The streamlining of the forms process would have the following positive effects on Hyder’s field reports describing maintenance projects, HomeGo’s retail managers’ reports on sales displays, or Clear Channel’s proof-of-performance reports:
• A report would take less time to create through an automated process.
• A report would be more accurate because the visual and text information would be linked through a smart image and a document database.
• A report would be delivered faster to the Community of Interest because the device on which it was created would be connected wirelessly to the network.
As of this writing, visual conversations, meaning conversations that are carried out in significant part through a back-and-forth exchange of still images (or short videos) between two people using camera phones, are made difficult by a number of technical factors.

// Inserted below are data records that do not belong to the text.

(* ===== verification/AppProofs.v ===== *)
(** * The application: proofs

    The identity over any number of starts, and where every job is once the
    trigger components were reconciled together. *)

From S2P Require Import Prelude GoStrings Model LogBuffer AtomicFile JobRepository HostCommand Capabilities.
From S2P Require Import ExecutionPlan Wrapper WrapperStore RunService Scheduler SchedulerProofs WatchManager WatchManagerProofs WatchSteps.
From S2P Require Import HostFiles PersistentScheduler PersistentProofs App.

(** ** What a step keeps *)

Section Keeps.
Context {S : Type} (P : S -> Prop).

Definition keeps_ {A} (m : SE S A) : Prop := forall s, P s -> P (m s).2.

Lemma keeps_lift {A} (r : result A) : keeps_ (lift r).
Proof. by intros s Hs. Qed.
Lemma keeps_ret {A} (a : A) : keeps_ (mret a : SE S A).
Proof. by intros s Hs. Qed.
Lemma keeps_bind {A B} (m : SE S A) (k : A -> SE S B) : keeps_ m -> (forall a, keeps_ (k a)) -> keeps_ (x ← m; k x).
Proof.
  intros Hm Hk s Hs. rewrite SE_bind_unfold. specialize (Hm s Hs). destruct (m s) as [[a|e] s1]; [by apply Hk|done].
Qed.
Lemma keeps_attempt {A} (m : SE S A) : keeps_ m -> keeps_ (attempt m).
Proof. intros Hm s Hs. specialize (Hm s Hs). unfold attempt. by destruct (m s). Qed.
Lemma keeps_map {A} (f : result A -> result A) (m : SE S A) : keeps_ m -> keeps_ (se_map f m).
Proof. intros Hm s Hs. specialize (Hm s Hs). unfold se_map. by destruct (m s). Qed.
Lemma keeps_get : keeps_ get_state.
Proof. by intros s Hs. Qed.
End Keeps.

Create HintDb keeps.
#[export] Hint Resolve keeps_lift keeps_ret keeps_attempt keeps_map keeps_get : keeps.

(** One step of a program: a bind, a choice, or a known piece. *)
Ltac keeps_step :=
  match goal with
  | |- keeps_ _ (mbind _ _) => apply keeps_bind; [|intros ?]
  | |- keeps_ _ (match ?x with _ => _ end) => destruct x
  | |- keeps_ _ (let _ := _ in _) => cbv zeta
  | _ => solve [auto with keeps]
  end.
Ltac keeps_steps := repeat keeps_step.

(** ** The identity of the instance *)

Lemma new_id_valid buf : String.length buf = 16%nat ->
  instanceIDPattern ("sb-" +:+ EncodeToString buf) = true.
Proof.
  intros Hl. destruct (hex_text buf) as [H1 H2]. unfold instanceIDPattern. apply andb_true_iff. split.
  - change (string_forallb (fun c => is_alnum c || char_in "_-" c) (EncodeToString buf) = true).
    apply (string_forallb_impl is_alnum); [|exact H1]. intros c Hc. by rewrite Hc.
  - rewrite length_app_str, H2, Hl. done.
Qed.

Lemma id_plain id : instanceIDPattern id = true -> string_forallb plain_char id = true.
Proof.
  unfold instanceIDPattern, match_name. intros [H _]%andb_true_iff. destruct id as [|c id]; [done|].
  apply andb_true_iff in H as [Hc Hid]. cbn [string_forallb]. apply andb_true_iff. split.
  - revert Hc. revert c. all_bytes.
  - eapply string_forallb_impl; [|exact Hid]. all_bytes.
Qed.

Lemma id_read_back id : instanceIDPattern id = true -> TrimSpace (id +:+ newline) = id.
Proof.
  intros H. pose proof (id_plain id H) as Hp. destruct id as [|c id]; [done|]. unfold TrimSpace.
  cbn [string_forallb] in Hp. rewrite TrimSpaceLeft_id.
  - rewrite TrimSpaceRight_plains by done. apply app_empty_r.
  - rewrite app_cons. apply space_len_plain. by apply andb_true_iff in Hp as [? _].
Qed.

Lemma load_existing dir owner buf fs data :
  file_data <$> fs_files fs !! PathJoin [dir; "instance-id"] = Some data ->
  let (r, fs') := loadOrCreateInstanceID dir owner buf fs in
  fs_files fs' = fs_files fs /\
  (match r with Ok id => id = TrimSpace data /\ instanceIDPattern id = true | Err _ => True end) /\
  (fs_script fs = [] -> instanceIDPattern (TrimSpace data) = true -> r = Ok (TrimSpace data)).
Proof.
  intros Hd. unfold loadOrCreateInstanceID. rewrite SE_bind_unfold. unfold attempt.
  assert (fs_script fs = [] -> fs_ReadFile (PathJoin [dir; "instance-id"]) fs = (Ok (Some data), fs)) as Hgo.
  { intros Hs. unfold fs_ReadFile. rewrite SE_bind_unfold. unfold next_outcome. rewrite Hs. rewrite SE_bind_unfold.
    cbn [get_state]. by rewrite Hd. }
  destruct (fs_ReadFile_cases (PathJoin [dir; "instance-id"]) fs) as (fs1 & Hf & [E|[e E]]).
  - rewrite E, Hd. destruct (instanceIDPattern (TrimSpace data)) eqn:Ei; (split; [done|]); by split.
  - rewrite E in *. split; [done|]. split; [done|]. intros Hs. by specialize (Hgo Hs).
Qed.

Lemma load_new dir owner buf fs :
  fs_files fs !! PathJoin [dir; "instance-id"] = None ->
  (forall bytes, buf = Ok bytes -> String.length bytes = 16%nat) ->
  let (r, fs') := loadOrCreateInstanceID dir owner buf fs in
  forall id, r = Ok id -> instanceIDPattern id = true /\
    file_data <$> fs_files fs' !! PathJoin [dir; "instance-id"] = Some (id +:+ newline).
Proof.
  intros Hn Hlen. unfold loadOrCreateInstanceID. rewrite SE_bind_unfold. unfold attempt.
  destruct (fs_ReadFile_cases (PathJoin [dir; "instance-id"]) fs) as (fs1 & Hf & [->|[e ->]]); [|done].
  rewrite Hn. cbn [fmap option_fmap option_map]. destruct buf as [bytes|e]; [|done].
  set (id := "sb-" +:+ EncodeToString bytes). cbn [wrap_err]. rewrite SE_bind_unfold. cbn [lift].
  pose proof (atomicWriteFile_hoare (PathJoin [dir; "instance-id"]) (id +:+ newline) 384 owner (fs_files fs1) fs1 eq_refl) as Hw.
  rewrite SE_bind_unfold. unfold se_map, AtomicWriteFile. destruct (atomicWriteFileWithFS _ _ _ _ fs1) as [[u|e] fs2]; [|done].
  destruct Hw as [Hw _]. intros id' [= <-]. split; [apply new_id_valid; by apply Hlen|].
  rewrite Hw. unfold replaced. by rewrite lookup_insert_eq.
Qed.

(** ** Everything done to the host goes through the command runner *)

Section Runs.
Context {W : Type} `{!HostCommandRunner W} (P : W -> Prop) (HP : forall input argv, keeps_ P (RunInput input argv)).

However, Phil Garrison, who oversees the development of Sprint’s wireless devices, told us that “the [telecommunications] industry is pushing very hard to achieve global intercarrier operability [meaning that all types of information can be exchanged from one carrier
to another, for example, from Sprint to AT&T] across all networks, regardless of whether they are high-bandwidth, low-bandwidth, fixed, or mobile, so it all works everywhere there’s a constant connection, and that also includes cable and broadband access. I would say it’s more than imminent. It’s well on its way toward completion.”
Once again, the key to this transformation is the evolution of the camera phone into a device most of us have, or will have, with us during all our waking hours. In the next few years, as executives from the informationprocessing and telecommunications industries work to bridge their two worlds, camera phones will become fully integrated, as information-sending and -receiving devices, into the networks of corporate resources such as the one we described in Chapter 6, “Smart Images.” Documents, images, videos, archive services, directories—all the elements of distributed computing systems— will be accessible anytime, anywhere on these handheld devices.
We expect the process to be quite rapid, given that the lessons learned during the maturation of distributed computing will be applied to distributed imaging using many of the same core technologies, database, wireless infrastructure, user interface design, and rights management. For the most part, there is no need to develop new technologies, only the specific solutions that meet particular customer needs.